WHAT THE TASK REQUIRES: Below are some entries. Repeat exactly the lines from the one with "l) = drop 8 d" through the one with "- destruct H0", and only those.

Stored items:
···
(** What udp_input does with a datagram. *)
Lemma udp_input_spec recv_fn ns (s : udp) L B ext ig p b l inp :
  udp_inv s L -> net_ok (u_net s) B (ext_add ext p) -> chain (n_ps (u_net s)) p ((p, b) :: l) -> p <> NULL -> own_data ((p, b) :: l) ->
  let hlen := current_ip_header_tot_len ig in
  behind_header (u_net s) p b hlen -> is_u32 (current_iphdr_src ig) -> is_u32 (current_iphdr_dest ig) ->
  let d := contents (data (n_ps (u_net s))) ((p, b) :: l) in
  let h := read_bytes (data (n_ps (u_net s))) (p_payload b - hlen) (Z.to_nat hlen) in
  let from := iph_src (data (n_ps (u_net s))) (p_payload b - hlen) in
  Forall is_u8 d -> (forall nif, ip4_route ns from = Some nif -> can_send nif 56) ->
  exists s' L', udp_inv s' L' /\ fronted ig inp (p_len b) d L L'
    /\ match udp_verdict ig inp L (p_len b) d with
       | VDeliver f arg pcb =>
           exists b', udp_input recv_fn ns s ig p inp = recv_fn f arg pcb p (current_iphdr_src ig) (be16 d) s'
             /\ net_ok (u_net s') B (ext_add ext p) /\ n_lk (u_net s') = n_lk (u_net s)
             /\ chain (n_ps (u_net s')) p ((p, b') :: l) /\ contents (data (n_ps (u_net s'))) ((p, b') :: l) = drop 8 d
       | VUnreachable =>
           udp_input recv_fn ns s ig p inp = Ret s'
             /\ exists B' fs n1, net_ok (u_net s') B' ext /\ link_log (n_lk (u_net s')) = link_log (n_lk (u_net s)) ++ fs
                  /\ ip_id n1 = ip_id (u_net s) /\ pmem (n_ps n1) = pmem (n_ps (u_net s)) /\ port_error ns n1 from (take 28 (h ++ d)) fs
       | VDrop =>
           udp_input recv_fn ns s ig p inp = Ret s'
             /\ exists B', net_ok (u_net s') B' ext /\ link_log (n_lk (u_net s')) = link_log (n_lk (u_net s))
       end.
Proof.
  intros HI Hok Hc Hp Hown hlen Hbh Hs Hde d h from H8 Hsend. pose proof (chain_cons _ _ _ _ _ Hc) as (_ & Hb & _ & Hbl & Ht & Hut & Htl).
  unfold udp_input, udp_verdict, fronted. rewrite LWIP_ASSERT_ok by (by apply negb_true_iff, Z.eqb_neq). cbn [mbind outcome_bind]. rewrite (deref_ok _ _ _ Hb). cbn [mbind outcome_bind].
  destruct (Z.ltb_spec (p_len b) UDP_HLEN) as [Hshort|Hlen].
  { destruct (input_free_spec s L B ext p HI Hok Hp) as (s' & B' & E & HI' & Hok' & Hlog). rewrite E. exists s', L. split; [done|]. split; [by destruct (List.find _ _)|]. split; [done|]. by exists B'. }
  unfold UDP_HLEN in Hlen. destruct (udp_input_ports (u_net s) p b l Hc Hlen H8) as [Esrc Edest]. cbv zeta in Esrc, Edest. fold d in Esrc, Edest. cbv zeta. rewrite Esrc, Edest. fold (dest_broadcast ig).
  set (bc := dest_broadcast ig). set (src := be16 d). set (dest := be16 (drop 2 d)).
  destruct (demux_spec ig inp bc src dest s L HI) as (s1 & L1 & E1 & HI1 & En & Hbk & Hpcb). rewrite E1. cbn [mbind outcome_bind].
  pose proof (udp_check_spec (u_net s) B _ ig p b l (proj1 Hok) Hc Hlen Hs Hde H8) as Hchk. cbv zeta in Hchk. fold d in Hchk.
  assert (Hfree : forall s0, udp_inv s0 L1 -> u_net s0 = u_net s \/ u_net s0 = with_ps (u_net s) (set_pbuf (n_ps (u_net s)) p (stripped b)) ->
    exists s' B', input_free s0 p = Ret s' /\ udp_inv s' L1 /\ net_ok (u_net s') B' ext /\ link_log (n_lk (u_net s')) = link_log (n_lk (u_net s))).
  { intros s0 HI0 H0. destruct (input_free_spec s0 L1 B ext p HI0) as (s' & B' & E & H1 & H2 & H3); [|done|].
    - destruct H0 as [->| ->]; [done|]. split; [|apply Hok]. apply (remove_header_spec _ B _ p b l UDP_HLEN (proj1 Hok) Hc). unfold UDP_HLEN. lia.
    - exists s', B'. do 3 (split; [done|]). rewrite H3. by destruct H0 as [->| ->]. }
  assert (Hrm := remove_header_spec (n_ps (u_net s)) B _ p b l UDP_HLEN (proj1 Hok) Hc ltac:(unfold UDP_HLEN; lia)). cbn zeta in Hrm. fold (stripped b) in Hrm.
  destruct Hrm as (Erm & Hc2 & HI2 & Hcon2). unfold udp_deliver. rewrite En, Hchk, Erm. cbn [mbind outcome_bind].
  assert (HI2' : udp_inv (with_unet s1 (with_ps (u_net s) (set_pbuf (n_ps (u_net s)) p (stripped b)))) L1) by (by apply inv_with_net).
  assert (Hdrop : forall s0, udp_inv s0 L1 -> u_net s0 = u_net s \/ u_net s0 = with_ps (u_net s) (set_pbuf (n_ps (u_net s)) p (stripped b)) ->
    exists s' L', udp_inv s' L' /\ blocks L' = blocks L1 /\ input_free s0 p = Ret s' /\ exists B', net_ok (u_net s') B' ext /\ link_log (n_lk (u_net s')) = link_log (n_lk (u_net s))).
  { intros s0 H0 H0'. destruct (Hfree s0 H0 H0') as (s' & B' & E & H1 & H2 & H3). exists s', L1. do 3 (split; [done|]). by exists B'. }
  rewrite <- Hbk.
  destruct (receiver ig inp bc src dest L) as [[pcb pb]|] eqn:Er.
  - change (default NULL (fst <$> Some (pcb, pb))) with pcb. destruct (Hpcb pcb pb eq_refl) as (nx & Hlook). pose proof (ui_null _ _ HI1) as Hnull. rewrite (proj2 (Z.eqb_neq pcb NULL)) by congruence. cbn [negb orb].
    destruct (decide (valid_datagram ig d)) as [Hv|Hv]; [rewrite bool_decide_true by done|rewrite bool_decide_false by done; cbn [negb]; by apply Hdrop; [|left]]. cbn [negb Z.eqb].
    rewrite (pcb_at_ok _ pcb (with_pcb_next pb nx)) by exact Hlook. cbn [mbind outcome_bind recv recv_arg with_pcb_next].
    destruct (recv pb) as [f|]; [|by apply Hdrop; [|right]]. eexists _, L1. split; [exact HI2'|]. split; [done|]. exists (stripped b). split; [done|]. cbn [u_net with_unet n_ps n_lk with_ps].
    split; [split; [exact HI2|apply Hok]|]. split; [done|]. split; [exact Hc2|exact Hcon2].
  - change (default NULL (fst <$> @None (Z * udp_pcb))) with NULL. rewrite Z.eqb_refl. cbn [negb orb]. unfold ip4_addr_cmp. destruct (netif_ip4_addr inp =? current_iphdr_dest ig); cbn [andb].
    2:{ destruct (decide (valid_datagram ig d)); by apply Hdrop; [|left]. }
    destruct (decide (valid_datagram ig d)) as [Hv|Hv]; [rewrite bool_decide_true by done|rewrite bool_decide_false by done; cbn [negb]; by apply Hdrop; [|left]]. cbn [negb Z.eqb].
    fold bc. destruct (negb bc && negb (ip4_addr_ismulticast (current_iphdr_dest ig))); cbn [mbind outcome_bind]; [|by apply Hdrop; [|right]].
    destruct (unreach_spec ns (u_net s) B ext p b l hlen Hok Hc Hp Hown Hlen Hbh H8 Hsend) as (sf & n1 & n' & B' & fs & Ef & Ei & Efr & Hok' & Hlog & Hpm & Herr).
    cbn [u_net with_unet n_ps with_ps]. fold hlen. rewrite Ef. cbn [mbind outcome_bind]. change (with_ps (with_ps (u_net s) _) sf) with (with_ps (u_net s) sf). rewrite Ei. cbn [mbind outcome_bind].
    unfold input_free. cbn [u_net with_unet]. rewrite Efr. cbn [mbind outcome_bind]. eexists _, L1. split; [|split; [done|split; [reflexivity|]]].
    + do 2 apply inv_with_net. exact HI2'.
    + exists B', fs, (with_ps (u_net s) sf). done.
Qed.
···
RESULT OF THE TASK:
             /\ chain (n_ps (u_net s')) p ((p, b') :: l) /\ contents (data (n_ps (u_net s'))) ((p, b') :: l) = drop 8 d
       | VUnreachable =>
           udp_input recv_fn ns s ig p inp = Ret s'
             /\ exists B' fs n1, net_ok (u_net s') B' ext /\ link_log (n_lk (u_net s')) = link_log (n_lk (u_net s)) ++ fs
                  /\ ip_id n1 = ip_id (u_net s) /\ pmem (n_ps n1) = pmem (n_ps (u_net s)) /\ port_error ns n1 from (take 28 (h ++ d)) fs
       | VDrop =>
           udp_input recv_fn ns s ig p inp = Ret s'
             /\ exists B', net_ok (u_net s') B' ext /\ link_log (n_lk (u_net s')) = link_log (n_lk (u_net s))
       end.
Proof.
  intros HI Hok Hc Hp Hown hlen Hbh Hs Hde d h from H8 Hsend. pose proof (chain_cons _ _ _ _ _ Hc) as (_ & Hb & _ & Hbl & Ht & Hut & Htl).
  unfold udp_input, udp_verdict, fronted. rewrite LWIP_ASSERT_ok by (by apply negb_true_iff, Z.eqb_neq). cbn [mbind outcome_bind]. rewrite (deref_ok _ _ _ Hb). cbn [mbind outcome_bind].
  destruct (Z.ltb_spec (p_len b) UDP_HLEN) as [Hshort|Hlen].
  { destruct (input_free_spec s L B ext p HI Hok Hp) as (s' & B' & E & HI' & Hok' & Hlog). rewrite E. exists s', L. split; [done|]. split; [by destruct (List.find _ _)|]. split; [done|]. by exists B'. }
  unfold UDP_HLEN in Hlen. destruct (udp_input_ports (u_net s) p b l Hc Hlen H8) as [Esrc Edest]. cbv zeta in Esrc, Edest. fold d in Esrc, Edest. cbv zeta. rewrite Esrc, Edest. fold (dest_broadcast ig).
  set (bc := dest_broadcast ig). set (src := be16 d). set (dest := be16 (drop 2 d)).
  destruct (demux_spec ig inp bc src dest s L HI) as (s1 & L1 & E1 & HI1 & En & Hbk & Hpcb). rewrite E1. cbn [mbind outcome_bind].
  pose proof (udp_check_spec (u_net s) B _ ig p b l (proj1 Hok) Hc Hlen Hs Hde H8) as Hchk. cbv zeta in Hchk. fold d in Hchk.
  assert (Hfree : forall s0, udp_inv s0 L1 -> u_net s0 = u_net s \/ u_net s0 = with_ps (u_net s) (set_pbuf (n_ps (u_net s)) p (stripped b)) ->
    exists s' B', input_free s0 p = Ret s' /\ udp_inv s' L1 /\ net_ok (u_net s') B' ext /\ link_log (n_lk (u_net s')) = link_log (n_lk (u_net s))).
  { intros s0 HI0 H0. destruct (input_free_spec s0 L1 B ext p HI0) as (s' & B' & E & H1 & H2 & H3); [|done|].
    - destruct H0 as [->| ->]; [done|]. split; [|apply Hok]. apply (remove_header_spec _ B _ p b l UDP_HLEN (proj1 Hok) Hc). unfold UDP_HLEN. lia.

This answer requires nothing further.